Exercise material START

Definition no_rcb_maximum (t : ThreadState) : result AnyError ThreadState :=
  match slice_boundary t with
  | Some o => o ← publish o t ENoRcbTimer TimerMaximum; Ok (put_boundary (Some o) t)
  | None => Ok t
  end.

Definition adopt_owner (t : ThreadState) (o : Owner) (starts_thread : bool) : result AnyError ThreadState :=
  candidate ← from_owner t o;
  match slice_boundary t with
  | Some prior =>
      if bool_decide (o_owner prior = o) then _ ← require_owner prior t; Ok t
      else
        _ ← ensure (bool_decide (birth_of (o_owner prior) = birth_of o)
                    && bool_decide (checked_u64 (address_space_generation (o_owner prior) + 1)
                                    = Some (address_space_generation o))
                    && negb (bool_decide (o_mm prior = mm_id t)))
              (Refusal "lifecycle reply replaced a different thread");
        Ok (set_boundary (Some candidate) None t)
  | None =>
      _ ← ensure starts_thread (Refusal "first owner did not arrive through startup");
      Ok (set_boundary (Some candidate) None t)
  end.

(** ** Callbacks *)

Inductive Callback :=
  | CbSyscall (n : Sysno) | CbCpuid | CbRdtsc | CbPmuTimer | CbNoRcbTimer | CbThreadStart | CbExec
  | CbSignal (signal : SigWrapper) (announced : bool).
Record Token := { token_owner : Owner; token_entry : Entry; prehook_seen : bool }.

Exercise material END

Prompt: All that belongs in your answer is the stretch of entries above from the line with "Some (address_space_generation o))" through the line with "CbThreadStart | CbExec", printed exactly.

Result of the task:
                                    = Some (address_space_generation o))
                    && negb (bool_decide (o_mm prior = mm_id t)))
              (Refusal "lifecycle reply replaced a different thread");
        Ok (set_boundary (Some candidate) None t)
  | None =>
      _ ← ensure starts_thread (Refusal "first owner did not arrive through startup");
      Ok (set_boundary (Some candidate) None t)
  end.

(** ** Callbacks *)

Inductive Callback :=
  | CbSyscall (n : Sysno) | CbCpuid | CbRdtsc | CbPmuTimer | CbNoRcbTimer | CbThreadStart | CbExec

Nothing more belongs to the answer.